There is lack of similar interpretation for the other two 2-parametric
families, although Ira Gessel indicates in
[J. Symbolic Computation
14 (1992) 179–194] that the inductive argument together with identity
$$
\frac{(2n)!(2(n+p))!}{n!(n+(n+p))!(n+p)!}
=\sum_{k=0}^{\lfloor p/2\rfloor}2^{p-2k} \binom{p}{2k}
\frac{(2n)!(2k)!}{n!(n+k)!k!}
\qquad (p\geq 0)
$$
allows one to show that the numbers in question are indeed integers.
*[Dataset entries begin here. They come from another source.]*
Record KeybindEngine := mkKeybindEngine {
  call_mic_mode : CallMicMode;
  call_trigger : option Trigger;
  radio_trigger : option Trigger;
  accept_call_trigger : option Trigger;
  end_call_trigger : option Trigger;
  toggle_radio_prio_trigger : option Trigger;
  say_again_trigger : option Trigger;
  running : bool;
  radio_portal_fallback : bool;
  radio_follows_call : bool;
  call_pressed : bool;
  radio_pressed : bool;
  call_active : bool;
  radio_prio : bool;
  implicit_radio_prio : bool;
  radio_transmitting : bool;
  (** [HeldControls::held], of the task *)
  held : list Trigger
}.

Section setters.
Context (e : KeybindEngine).
Let mk run follows cp rp act prio impl tx h :=
  mkKeybindEngine (call_mic_mode e) (call_trigger e) (radio_trigger e) (accept_call_trigger e)
    (end_call_trigger e) (toggle_radio_prio_trigger e) (say_again_trigger e) run
    (radio_portal_fallback e) follows cp rp act prio impl tx h.
Definition with_running x := mk x (radio_follows_call e) (call_pressed e) (radio_pressed e)
  (call_active e) (radio_prio e) (implicit_radio_prio e) (radio_transmitting e) (held e).
Definition with_follows x := mk (running e) x (call_pressed e) (radio_pressed e)
  (call_active e) (radio_prio e) (implicit_radio_prio e) (radio_transmitting e) (held e).
Definition with_pressed x y := mk (running e) (radio_follows_call e) x y
  (call_active e) (radio_prio e) (implicit_radio_prio e) (radio_transmitting e) (held e).
Definition with_call_active x := mk (running e) (radio_follows_call e) (call_pressed e)
  (radio_pressed e) x (radio_prio e) (implicit_radio_prio e) (radio_transmitting e) (held e).
Definition with_prio x y := mk (running e) (radio_follows_call e) (call_pressed e)
  (radio_pressed e) (call_active e) x y (radio_transmitting e) (held e).
Definition with_transmitting x := mk (running e) (radio_follows_call e) (call_pressed e)
  (radio_pressed e) (call_active e) (radio_prio e) (implicit_radio_prio e) x (held e).
Definition with_held x := mk (running e) (radio_follows_call e) (call_pressed e)
  (radio_pressed e) (call_active e) (radio_prio e) (implicit_radio_prio e) (radio_transmitting e) x.
End setters.

Definition controls (e : KeybindEngine) : list Trigger :=
  omap id [accept_call_trigger e; end_call_trigger e; toggle_radio_prio_trigger e;
           say_again_trigger e].

(** [HeldControls::transition] *)
Definition transition (cs hs : list Trigger) (trigger : Trigger) (down : bool) : bool * list Trigger :=
  if negb (existsb (λ t, trigger_eqb t trigger) cs) then (false, hs)
  else if down then
    if existsb (λ t, trigger_eqb t trigger) hs then (false, hs) else (true, hs ++ [trigger])
  else (false, base.filter (λ t, ~ trigger_eqb t trigger) hs).

Definition classify_trigger (trigger : Trigger) (call radio : option Trigger) (follows : bool) :
    bool * bool :=
  let is_call_key := is_trigger call trigger in
  (is_call_key, if follows then is_call_key else is_trigger radio trigger).

(** [bound]: whether the listener is there and a key is bound to the radio
    shortcut of the desktop. *)
Definition refresh_radio_follows_call (e : KeybindEngine) (bound : bool) : KeybindEngine :=
  if negb (radio_portal_fallback e) || call_pressed e || radio_pressed e then e
  else with_follows e (negb bound).

Definition attach_input_muted (mode : CallMicMode) (call_pressed radio_pressed radio_prio : bool)
    (separate_keys : bool) : bool :=
  match mode with
  | VoiceActivation => radio_prio
  | PushToTalk =>
    if separate_keys then negb call_pressed else negb call_pressed || (radio_pressed && radio_prio)
  | PushToMute => call_pressed || radio_prio
  end.

Module KeybindEngine.
Section engine.
Context {PF : Platform}.

(** [select_*_trigger] *)
Definition select_trigger (portal : PortalAction) (configured : option InputCode) : option Trigger :=
  if wayland then compose_wayland_trigger (Some portal) configured else Input <$> configured.

(** The part of the configuration that [new] and [set_config] share. *)
Definition configure (t : TransmitConfig) (k : KeybindsConfig) (radio_enabled : bool)
    (call_pressed radio_pressed call_active radio_prio implicit radio_transmitting : bool) :
    KeybindEngine :=
  let fallback := TransmitConfig.radio_falls_back_to_call t radio_enabled in
  mkKeybindEngine (tc_call_mic_mode t) (TransmitConfig.active_call_trigger t)
    (TransmitConfig.active_radio_trigger t radio_enabled)
    (select_trigger PA_CallControl (accept_call k)) (select_trigger PA_CallControl (end_call k))
    (select_trigger PA_ToggleRadioPrio (toggle_radio_prio k))
    (select_trigger PA_SayAgain (say_again k)) false fallback fallback
    call_pressed radio_pressed call_active radio_prio implicit radio_transmitting [].

Definition new (t : TransmitConfig) (k : KeybindsConfig) (radio_enabled : bool) : KeybindEngine :=
  configure t k radio_enabled false false false false false false.

Definition any_button_trigger (e : KeybindEngine) : bool :=
  existsb (λ t, match t with Some (Input (Button _)) => true | _ => false end)
    [call_trigger e; radio_trigger e; accept_call_trigger e; end_call_trigger e;
     toggle_radio_prio_trigger e; say_again_trigger e].

(** [keyboard_ok], [joystick_ok]: whether the two listeners start; [bound] as
    above. The answer says whether starting failed. *)
Definition start (e : KeybindEngine) (keyboard_ok joystick_ok bound : bool) : bool * KeybindEngine :=
  if running e then (true, e)
  else
    let has_controls := negb (bool_decide (controls e = [])) in
    let is_none (t : option Trigger) := match t with None => true | Some _ => false end in
    if is_none (call_trigger e) && is_none (radio_trigger e) && negb has_controls then (true, e)
    else if negb keyboard_ok && negb (any_button_trigger e) then (true, e)
    else if any_button_trigger e && negb joystick_ok && negb keyboard_ok then (false, e)
    else (true, with_held (with_running (refresh_radio_follows_call e (keyboard_ok && bound)) true) []).

Definition radio_shares_call_trigger (e : KeybindEngine) : bool :=
  match radio_trigger e with
  | None => false
  | Some _ => same_trigger (radio_trigger e) (call_trigger e) || radio_follows_call e
  end.

Definition reset_input_state (e : KeybindEngine) : list Effect * KeybindEngine :=
  let effects := if radio_transmitting e then [RadioTransmit false] else [] in
  let muted := match call_mic_mode e with PushToTalk => true | _ => false end in
  (effects ++ [SetInputMuted muted], with_transmitting (with_pressed e false false) false).

Definition stop (e : KeybindEngine) : list Effect * KeybindEngine :=
  if running e then reset_input_state (with_running e false) else ([], e).

Definition set_config (e : KeybindEngine) (t : TransmitConfig) (k : KeybindsConfig)
    (radio_enabled keyboard_ok joystick_ok bound : bool) : list Effect * KeybindEngine :=
  let (stopped, e) := stop e in
  let e := configure t k radio_enabled (call_pressed e) (radio_pressed e) (call_active e)
    (radio_prio e) (implicit_radio_prio e) (radio_transmitting e) in
  let (effects, e) := reset_input_state e in
  (stopped ++ effects, (start e keyboard_ok joystick_ok bound).2).

Definition set_call_active (e : KeybindEngine) (active : bool) : list Effect * KeybindEngine :=
  let e := with_call_active e active in
  if active then
    if radio_shares_call_trigger e && radio_pressed e && radio_transmitting e
       && negb (radio_prio e) && negb (bool_decide (call_mic_mode e = VoiceActivation))
    then ([EmitImplicitRadioPrio true], with_prio e true true)
    else ([], e)
  else ([EmitImplicitRadioPrio false], with_prio e false false).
A slight modification of the formula can be used for showing that
the third 2-parametric family is integer valued. In these cases
one uses a reduction to binomial sums for which the integrality is
already known. But what about the 1-parametric families, like Chebyshev's
or, say,
$$
\frac{(12n)!n!}{(6n)!(4n)!(3n)!}?
$$
Is there any way to establish the integrality without referring to
the $p$-order formula?
My own motivation is explained in the joint recent
preprint
with Ole Warnaar, where we observe a $q$-version of the integrality
in a "stronger form".
Best Answer
Along with the binomial coefficients, the other two infinite families each enjoy a fairly simple recurrence. for example $$f(n,m)=\frac{(2n)!(2m)!}{n!(n+m)!m!}.$$ has $f(0,t)=\binom{2t}{t}$ and $f(i+1,j)=4f(i,j)-f(i,j+1).$
Consider the one parameter family $$\frac{(2n)!(6n)!}{n!(4n)!(3n)!}.$$ Viewed in isolation it seems hard to establish integrality without referring to the p-order formula. However as the case m=3n of the family $f(n,m)$ it is the values in a line of cells with slope 3.
I've wondered if any of the various "sporadic" one parameter families can be embedded in a similar manner in a 2 parameter family defined by a recurrence. Evidently the entire table would not all be given by a formula exactly of that form.